▶ [Task to complete] Word for word, transcribe the data below from the line with "call_cursor := cursor" to the line with "PyDict.t ResourcesRequest.t Task", keeping both of those lines.
** Working data follows **
(** [response.written_at.token]. *)
Definition written_at_token (response : WriteRelationshipsResponse.t)
    : Result string :=
  result_bind
    (message_field {| token := "" |}
       (WriteRelationshipsResponse.written_at response))
    (λ written_at, Ok (token written_at)).

Definition update (updates : list RelationUpdateRequest.t)
    : Coro Service unit :=
  relationship_updates ← lift_result (update_loop updates []);
  let request :=
    {| WriteRelationshipsRequest.updates := relationship_updates |} in
  response ← await_call (CallWriteRelationships request)
               (WriteRelationships client request);
  match written_at_token response with
  | Ok _ => mret tt
  | Raise AttributeError => raise (RuntimeError "Invalid authzed response.")
  | Raise e => raise e
  end.

(** [_parse_subjects]: the ids yielded, in the order they are yielded. *)
Fixpoint _parse_subjects (root : PermissionRelationshipTree)
    (subject_type : string) : list string :=
  match root with
  | TreeNode tree_leaf tree_children =>
      match tree_leaf with
      | Some subjects =>
          (λ subject, object_id (object subject)) <$>
            filter (λ subject, object_type (object subject) = subject_type)
              subjects
      | None => []
      end
      ++
      match tree_children with
      | Some children =>
          flat_map (λ child, _parse_subjects child subject_type) children
      | None => []
      end
  end.

Definition expand_permission_tree_request (resource_type : string)
    (resource_id : PyId) (permission : string) (full_consistent : bool)
    : ExpandPermissionTreeRequest.t :=
  {| ExpandPermissionTreeRequest.resource :=
       {| object_type := resource_type; object_id := str resource_id |};
     ExpandPermissionTreeRequest.permission := permission;
     ExpandPermissionTreeRequest.consistency :=
       if full_consistent then Some (Consistency.fully_consistent true)
       else None |}.

(** [subjects_generator]: the list of what it yields, or the exception
    that ends it. *)
Definition subjects_generator (resource_type : string) (resource_id : PyId)
    (permission subject_type : string) (full_consistent : bool)
    : Coro Service (list string) :=
  let req := expand_permission_tree_request resource_type resource_id
               permission full_consistent in
  permission_tree_response ←
    await_call (CallExpandPermissionTree req) (ExpandPermissionTree client req);
  match message_field empty_tree
          (ExpandPermissionTreeResponse.tree_root permission_tree_response)
  with
  | Ok tree_root => mret (_parse_subjects tree_root subject_type)
  | Raise AttributeError =>
      raise (RuntimeError "Invalid permissions expand response.")
  | Raise e => raise e
  end.

(** *** [resources_many]

    [asyncio_wait] is the event loop during [await asyncio.wait(...,
    timeout=10)]: from the coroutines that were spawned, in the order
    of their creation, and the state of the service, it gives the state
    each task is in when the wait returns, and the state of the
    service then.  [asyncio.wait] returns at the timeout without
    raising, so the [except asyncio.TimeoutError] branch is never
    entered.  The wait is taken to return: a cancellation of the caller
    of [resources_many] while it waits is outside the model. *)
Variable asyncio_wait :
  list ResourcesCall → Service → (nat → TaskState) * Service.

Definition resources_call (request : ResourcesRequest.t)
    (limit : option Z) (cursor : option string) : ResourcesCall :=
  {| call_resource_type := ResourcesRequest.resource_type request;
     call_permission := ResourcesRequest.permission request;
     call_subject_type := ResourcesRequest.subject_type request;
     call_subject_id := ResourcesRequest.subject_id request;
     call_limit := limit;
     call_cursor := cursor |}.

(** The comprehension that builds [tasks]. *)
Definition create_tasks (requests : list ResourcesRequest.t)
    (limit : option Z) (cursor : option string)
    : PyDict.t ResourcesRequest.t Task :=
  PyDict.comprehension_items (λ _ task, task)
    (imap (λ i request,
             (request,
              {| task_id := i;
                 task_coro := resources_call request limit cursor |}))
          requests).

Definition await_wait (spawned : list ResourcesCall)
    : Coro Service (nat → TaskState) :=
  λ w, let '(states, s') := asyncio_wait spawned (service w) in
       (Ok states, {| service := s'; calls := calls w; log := log w |}).

(** The loop over [tasks.items()], with the dictionary it fills. *)
Fixpoint collect_results (states : nat → TaskState)
    (items : list (ResourcesRequest.t * Task))
    (result : PyDict.t ResourcesRequest.t (list string))
    : Coro Service (PyDict.t ResourcesRequest.t (list string)) :=
  match items with
  | [] => mret result
  | (request, task) :: rest =>
      match states (task_id task) with
      | task_pending =>
          logger_error
            (LogErrorMessage "Authzed resources request task not finished.");;
          collect_results states rest (PyDict.set result request [])
      | task_cancelled => raise CancelledError
      | task_exception e =>
          logger_error (LogErrorException e);;
          collect_results states rest (PyDict.set result request [])
      | task_result r =>
          collect_results states rest (PyDict.set result request r)
      end
  end.

Definition resources_many (requests : list ResourcesRequest.t)
    (limit : option Z) (cursor : option string)
    : Coro Service (PyDict.t ResourcesRequest.t (list string)) :=
  let tasks := create_tasks requests limit cursor in
  states ← match tasks with
           | [] => mret (λ _, task_pending)
           | _ =>
               await_wait
                 ((λ request, resources_call request limit cursor)
                    <$> requests)
           end;
  collect_results states (PyDict.items tasks) PyDict.empty.

(** The inherited methods, over the methods above. *)
Definition grant := BaseAuthzed.grant update.
Definition grant_many := BaseAuthzed.grant_many update.
Definition revoke := BaseAuthzed.revoke update.
Definition revoke_many := BaseAuthzed.revoke_many update.
Definition subjects := BaseAuthzed.subjects subjects_generator.
End methods.
End AuthzedGrpc.

(** ** What the properties below are stated with *)

(** A pair of the bulk response is for the tuple of a request when it
    echoes the five strings the request was sent with. *)
Definition echoes (pair : BulkCheckPermissionPair.t) (request : CheckRequest.t)
    : Prop :=
  let req := BulkCheckPermissionPair.request pair in
  object_type (BulkCheckPermissionRequestItem.resource req)
    = CheckRequest.resource_type request
  ∧ object_id (BulkCheckPermissionRequestItem.resource req)
    = CheckRequest.resource_id request
  ∧ BulkCheckPermissionRequestItem.permission req
    = CheckRequest.permission request
  ∧ object_type (object (BulkCheckPermissionRequestItem.subject req))
    = CheckRequest.subject_type request
  ∧ object_id (object (BulkCheckPermissionRequestItem.subject req))
    = CheckRequest.subject_id request.

(** The bulk response reports permission for the tuple of a request. *)
Definition reports_allow (response : BulkCheckPermissionResponse.t)
    (request : CheckRequest.t) : Prop :=
  ∃ pair, pair ∈ BulkCheckPermissionResponse.pairs response
          ∧ BulkCheckPermissionPair.item_permissionship pair
            = PERMISSIONSHIP_HAS_PERMISSION
          ∧ echoes pair request.

(** The consistency requirement a recorded call carries. *)
Definition call_consistency (call : RemoteCall) : option Consistency.t :=
  match call with
  | CallCheckPermission r => CheckPermissionRequest.consistency r
  | CallBulkCheckPermission r => BulkCheckPermissionRequest.consistency r
  | CallWriteRelationships _ => None
  | CallExpandPermissionTree r => ExpandPermissionTreeRequest.consistency r
  end.

(** Running a coroutine from [w] sends exactly one request to the remote
    service, and that request carries the consistency requirement [c]
    ([None]: no requirement is attached). *)
Definition sends {S A} (run : Coro S A) (w : World S)
    (c : option Consistency.t) : Prop :=
  ∃ call, calls (run w).2 = calls w ++ [call] ∧ call_consistency call = c.
(** C3.  On the same inputs a dry run returns what the real run returns:
    the same rows and revenue (and date and bad-row count) when it returns
    a summary, the same exception when it raises; and the dry run leaves
    the file system exactly as it was. *)
Theorem dry_run_same_summary_no_writes (date_str : string) (data : DataDir)
    (data_path : string) (out_base : path) (fs : FileSystem) :
  snd (run_for_date mkdtemp OrderSchema date_str data data_path out_base true fs) = fs
  /\ match fst (run_for_date mkdtemp OrderSchema date_str data data_path out_base false fs),
           fst (run_for_date mkdtemp OrderSchema date_str data data_path out_base true fs) with
     | Ok w, Ok d =>
         s_rows d = s_rows w /\ s_revenue d = s_revenue w
         /\ s_date d = s_date w /\ s_bad_rows d = s_bad_rows w
     | Raise e, Raise e' => e = e'
     | _, _ => False
     end.
Proof.
  unfold run_for_date.
  destruct (read_products data data_path) as [[products_df products_bad]|e].
  2:{ rewrite !(io_bind_Raise _ _ _ e fs) by done. done. }
  rewrite !(io_bind_Ok _ _ _ (products_df, products_bad) fs) by done.
  destruct (quarantine_products_total products_bad out_base true fs) as (fsd & Hqd & Hfsd).
  destruct (quarantine_products_total products_bad out_base false fs) as (fsw & Hqw & _).
  rewrite (io_bind_Ok _ _ _ _ _ Hqd), (io_bind_Ok _ _ _ _ _ Hqw).
  rewrite (Hfsd eq_refl). clear Hqd Hqw Hfsd fsd.
  destruct (read_orders_for_date date_str data data_path) as [[pg pb]|e].
  2:{ rewrite (io_bind_Raise _ _ _ e fs), (io_bind_Raise _ _ _ e fsw) by done. done. }
  rewrite (io_bind_Ok _ _ _ (pg, pb) fs), (io_bind_Ok _ _ _ (pg, pb) fsw) by done.
  destruct (validate_dataframe pg OrderSchema) as [valid vbad].
  destruct (df_empty valid) eqn:Ev.
  - cbn [negb].
    destruct (flush_bad_rows_total (combine_bad_rows pb vbad) date_str out_base fsw)
      as (fs' & Hf).
    rewrite (io_bind_Ok _ _ _ _ _ Hf). done.
  - destruct (transform valid products_df) as [enriched|e] eqn:Et.
    2:{ rewrite (io_bind_Raise _ _ _ e fs), (io_bind_Raise _ _ _ e fsw) by done. done. }
    rewrite (io_bind_Ok _ _ _ enriched fs), (io_bind_Ok _ _ _ enriched fsw) by done.
    cbn [negb].
    destruct (write_outputs_total enriched (len enriched) (total_revenue_of enriched)
                (combine_bad_rows pb vbad) date_str out_base fsw) as (p & fs' & Hw).
    { apply transform_rows in Et as [Hl _]. apply df_empty_false_rows in Ev.
      destruct (rows valid); [done|]. destruct (rows enriched); [simpl in Hl; lia|done]. }
    rewrite (io_bind_Ok _ _ _ None fs) by done.
    rewrite (io_bind_Ok _ _ _ (Some p) fs').
    2:{ by rewrite (io_bind_Ok _ _ _ _ _ Hw). }
    done.
Qed.
(** What the operations maintain: an entry is filed under its own
    address, counts its listeners, has at least one, and its socket is
    open and bound to that address; an open socket is one that the
    manager created, and belongs to the entry of its address. *)
Record invariant (m : Manager) : Prop := mkInvariant {
  inv_entry : forall a e,
    registry m !! a = Some e ->
    local e = a /\ refcount e = length (listeners e) /\
    0 < refcount e /\ os_sockets m !! sock e = Some a;
  inv_socket : forall s a,
    os_sockets m !! s = Some a ->
    s < next_fd m /\ exists e, registry m !! a = Some e /\ sock e = s
}.

(** The wildcard address 0.0.0.0:5076, and the same endpoint received as
    raw bytes with a byte set in its padding ([sin_zero]): another
    [SockAddr], the same Address. *)
Definition any_5076 : SockAddr :=
  match any AF_INET 5076 with
  | inr a => a
  | inl _ => unspec
  end.

Definition any_5076_padded : SockAddr :=
  match SockAddr_raw (<[8%nat := "001"%byte]> (store any_5076)) 16 with
  | inr a => a
  | inl _ => unspec
  end.

(** The manager after a listener has subscribed to each of the two. *)
Definition two_listeners : Manager :=
  (subscribe true any_5076_padded 11 (subscribe true any_5076 10 init).2).2.

End UDPManager.

(** * The constructor from a family, a string and a port *)

(** [SockAddr::SockAddr(int af, const char *address, unsigned short port)]:
    the delegated [SockAddr(af)], then [setAddress(address, port)]. *)
Definition SockAddr_address (parse : parser) (af : Z) (address : string)
    (p : Z) : result SockAddr :=
  let! this := SockAddr_af af in
  match setAddress parse address p this with
  | (inl e, _) => throw e
  | (inr _, this) => ret this
  end.

(** * Output streams

    [std::ostream] as far as util.cpp drives it: the characters written and
    the formatting state that the file sets or depends on (the number base,
    the fill character and the field width). The rest of the state is taken
    at its initial value: output is right-adjusted, digits are lower-case,
    no base prefix is shown, and the stream is good. On the platform
    described above [char] is signed and the locale is "C". *)

Inductive basefield : Type := dec | oct | hex.

Record ostream : Type := mkOstream {
  text : string;
  base : basefield;
  fill : Ascii.ascii;
  width : nat
}.

(** A stream as [std::ostringstream] constructs it. *)
Definition ostringstream : ostream := mkOstream "" dec " "%char 0.

(** [strm.put(c)]: unformatted, the width is neither used nor reset. *)
Definition put (c : Ascii.ascii) (strm : ostream) : ostream :=
  mkOstream (text strm +:+ String c "") (base strm) (fill strm) (width strm).

Fixpoint padding (n : nat) (c : Ascii.ascii) : string :=
  match n with
  | O => ""
  | S n' => String c (padding n' c)
  end.

(** Formatted insertion of a character sequence: padded on the left up to
    the width, which is then reset to 0. *)
Definition insert_string (s : string) (strm : ostream) : ostream :=
  mkOstream
    (text strm +:+ padding (width strm - String.length s) (fill strm) +:+ s)
    (base strm) (fill strm) 0.

(** [strm << c] for a [char]. *)
Definition insert_char (c : Ascii.ascii) (strm : ostream) : ostream :=
  insert_string (String c "") strm.

Definition radix (b : basefield) : Z :=
  match b with dec => 10 | oct => 8 | hex => 16 end.

Definition digit_char (d : Z) : Ascii.ascii :=
  Ascii.ascii_of_nat (Z.to_nat (if d <? 10 then 48 + d else 87 + d)).

(** The digits of [n] in base [b], most significant first; [fuel] bounds
    the number of digits. *)
Fixpoint digits_from (fuel : nat) (b n : Z) (acc : string) : string :=
  let acc := String (digit_char (n mod b)) acc in
  match fuel with
  | O => acc
  | S fuel' => if n / b =? 0 then acc else digits_from fuel' b (n / b) acc
  end.

(** The digits of a 32-bit unsigned value (at most 11 of them, in octal). *)
Definition digits (b : basefield) (n : Z) : string :=
  digits_from 10 (radix b) n "".

(** [strm << n] for an [unsigned] or [unsigned short]. *)
Definition insert_unsigned (n : Z) (strm : ostream) : ostream :=
  insert_string (digits (base strm) n) strm.

(** The manipulators [std::hex], [std::setw(n)] and [std::setfill(c)]. *)
Definition std_hex (strm : ostream) : ostream :=
  mkOstream (text strm) hex (fill strm) (width strm).
Definition std_setw (n : nat) (strm : ostream) : ostream :=
  mkOstream (text strm) (base strm) (fill strm) n.
Definition std_setfill (c : Ascii.ascii) (strm : ostream) : ostream :=
  mkOstream (text strm) (base strm) c (width strm).

(** The value of a [char], which is signed. *)
Definition char_value (c : Ascii.ascii) : Z :=
  let n := Z.of_nat (Ascii.nat_of_ascii c) in
  if n <? 128 then n else n - 256.

(** The conversion [unsigned(c)]. *)
Definition unsigned (v : Z) : Z := v mod 4294967296.

(** [isprint] in the "C" locale. *)
Definition isprint (v : Z) : bool := (32 <=? v) && (v <=? 126).

(** * Escaper *)

(** The body of the loop of [operator<<(std::ostream&, const Escaper&)]:
    the [switch] on one character. *)
Definition escape_char (c : Ascii.ascii) (strm : ostream) : ostream :=
  let v := char_value c in
  let escaped next := put next (put "\"%char strm) in
  if v =? 7 then escaped "a"%char
  else if v =? 8 then escaped "b"%char
  else if v =? 12 then escaped "f"%char
  else if v =? 10 then escaped "n"%char
  else if v =? 13 then escaped "r"%char
  else if v =? 9 then escaped "t"%char
  else if v =? 11 then escaped "v"%char
  else if v =? 92 then escaped "\"%char
  else if v =? 39 then escaped "'"%char
  else if isprint v then put c strm
  else
    insert_unsigned (unsigned v)
      (std_setfill "0"%char
         (std_setw 2 (std_hex (insert_string "\x" strm)))).

(** The loop over the characters of [esc.val]; it ends at the terminating
    NUL. *)
Fixpoint escape_loop (s : string) (strm : ostream) : ostream :=
  match s with
  | EmptyString => strm
  | String c s' =>
      if char_value c =? 0 then strm
      else escape_loop s' (escape_char c strm)
  end.

(** [operator<<(std::ostream&, const Escaper&)]; [None] is the null
    pointer. *)
Definition insert_Escaper (val : option string) (strm : ostream) : ostream :=
  match val with
  | None => insert_string "<NULL>" strm
  | Some s => escape_loop s strm
  end.

(** The text that escaping writes on a fresh stream. *)
Definition escaped (s : string) : string :=
  text (insert_Escaper (Some s) ostringstream).

(** ** Notions used to state what escaping does *)

(** The characters of a C string: those before the first NUL. *)
Fixpoint c_str (s : string) : string :=
  match s with
  | EmptyString => ""
  | String c s' => if char_value c =? 0 then "" else String c (c_str s')
  end.

(** Every character passes [isprint]. *)
Fixpoint all_printable (s : string) : bool :=
  match s with
  | EmptyString => true
  | String c s' => isprint (char_value c) && all_printable s'
  end.

(** Printable, and neither a backslash nor a single quote. *)
Definition plain (c : Ascii.ascii) : bool :=
  isprint (char_value c) && negb (char_value c =? 92)
  && negb (char_value c =? 39).

Fixpoint all_plain (s : string) : bool :=
  match s with
  | EmptyString => true
  | String c s' => plain c && all_plain s'
  end.

(** The character is written as a hexadecimal escape: escaping it alone
    leaves a fresh stream in base 16. *)
Definition hex_escaped (c : Ascii.ascii) : bool :=
  match base (escape_char c ostringstream) with
  | hex => true
  | _ => false
  end.

Fixpoint any_hex_escaped (s : string) : bool :=
  match s with
  | EmptyString => false
  | String c s' =>
      if char_value c =? 0 then false else hex_escaped c || any_hex_escaped s'
  end.

(** The stream after one character has been escaped on it. *)
Definition after_char (c : Ascii.ascii) (strm : ostream) : ostream :=
  mkOstream (text strm +:+ text (escape_char c ostringstream))
    (if hex_escaped c then hex else base strm)
    (if hex_escaped c then "0"%char else fill strm) 0.

(** A reader of escaped text, to show that escaping loses nothing. A
    hexadecimal escape has two digits, or eight when it starts with "f". *)
Definition hex_digit (c : Ascii.ascii) : Z :=
  let n := Z.of_nat (Ascii.nat_of_ascii c) in
  if n <? 58 then n - 48 else n - 87.

Definition char_of (v : Z) : Ascii.ascii :=
  Ascii.ascii_of_nat (Z.to_nat (v mod 256)).

Definition unescape_letter (k : Ascii.ascii) : Ascii.ascii :=
  if Ascii.eqb k "a" then char_of 7
  else if Ascii.eqb k "b" then char_of 8
  else if Ascii.eqb k "f" then char_of 12
  else if Ascii.eqb k "n" then char_of 10
  else if Ascii.eqb k "r" then char_of 13
  else if Ascii.eqb k "t" then char_of 9
  else if Ascii.eqb k "v" then char_of 11
  else k.

Fixpoint unescape (s : string) : string :=
  match s with
  | EmptyString => ""
  | String c rest =>
      if negb (Ascii.eqb c "\") then String c (unescape rest)
      else
        match rest with
        | EmptyString => ""
        | String k rest1 =>
            if negb (Ascii.eqb k "x") then
              String (unescape_letter k) (unescape rest1)
            else
              match rest1 with
              | String d1 (String d2 rest2) =>
                  if negb (Ascii.eqb d1 "f") then
                    String (char_of (16 * hex_digit d1 + hex_digit d2))
                      (unescape rest2)
                  else
                    match rest2 with
                    | String _ (String _ (String _ (String _
                        (String h (String l rest3))))) =>
                        String (char_of (16 * hex_digit h + hex_digit l))
                          (unescape rest3)
                    | _ => ""
                    end
              | _ => ""
              end
        end
  end.

(** * Printing a SockAddr *)

Definition INET_ADDRSTRLEN : nat := 16.
Definition INET6_ADDRSTRLEN : nat := 46.

(** The first [n] characters: what is left of a buffer when a NUL is
    written at index [n]. *)
Fixpoint string_take (n : nat) (s : string) : string :=
  match n, s with
  | S n', String c s' => String c (string_take n' s')
  | _, _ => ""
  end.

(** The number that a string of digits denotes in base [b]. *)
Fixpoint number_from (b acc : Z) (s : string) : Z :=
  match s with
  | EmptyString => acc
  | String c s' => number_from b (acc * b + hex_digit c) s'
  end.

Definition number_of (b : basefield) (s : string) : Z :=
  number_from (radix b) 0 s.

(** [operator<<(std::ostream&, const SockAddr&)] and [SockAddr::tostring].

    [evutil_inet_ntop(af, src, dst, len)] belongs to libevent: it is a
    parameter, given the family, the bytes of the address at [src] and the
    length of the buffer, and yielding the text left in the buffer, or
    [None] when it returns a null pointer. In that case the source writes
    "<???>" and then reads the buffer, which nothing has initialised: the
    result is [None], no defined output. *)
Section print.
Variable evutil_inet_ntop : Z -> list byte -> nat -> option string.

Definition insert_SockAddr (addr : SockAddr) (strm : ostream)
  : option ostream :=
  if sa_family addr =? AF_INET then
    match evutil_inet_ntop AF_INET
            (take 4 (drop off_sin_addr (store addr)))
            (INET_ADDRSTRLEN + 1) with
    | Some buf =>
        let buf := string_take INET_ADDRSTRLEN buf in
        Some (insert_unsigned (ntohs (sin_port addr))
                (insert_char ":" (insert_string buf strm)))
    | None => None
    end
  else if sa_family addr =? AF_INET6 then
    match evutil_inet_ntop AF_INET6
            (take 16 (drop off_sin6_addr (store addr)))
            (INET6_ADDRSTRLEN + 1) with
    | Some buf =>
        let buf := string_take INET6_ADDRSTRLEN buf in
        Some (insert_unsigned (ntohs (sin6_port addr))
                (insert_char ":" (insert_string buf strm)))
    | None => None
    end
  else if sa_family addr =? AF_UNSPEC then Some (insert_string "<>" strm)
  else Some (insert_string "<???>" strm).

Definition tostring (this : SockAddr) : option string :=
  text <$> insert_SockAddr this ostringstream.
End print.

(** The address bytes that [operator<<] hands to [evutil_inet_ntop], and
    the length of the buffer it offers. *)
Definition host_bytes (a : SockAddr) : list byte :=
  if sa_family a =? AF_INET then take 4 (drop off_sin_addr (store a))
  else take 16 (drop off_sin6_addr (store a)).

Definition host_buffer (a : SockAddr) : nat :=
  if sa_family a =? AF_INET then (INET_ADDRSTRLEN + 1)%nat
  else (INET6_ADDRSTRLEN + 1)%nat.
** End of Working data **
▶ [Your solution]
     call_cursor := cursor |}.

(** The comprehension that builds [tasks]. *)
Definition create_tasks (requests : list ResourcesRequest.t)
    (limit : option Z) (cursor : option string)
    : PyDict.t ResourcesRequest.t Task :=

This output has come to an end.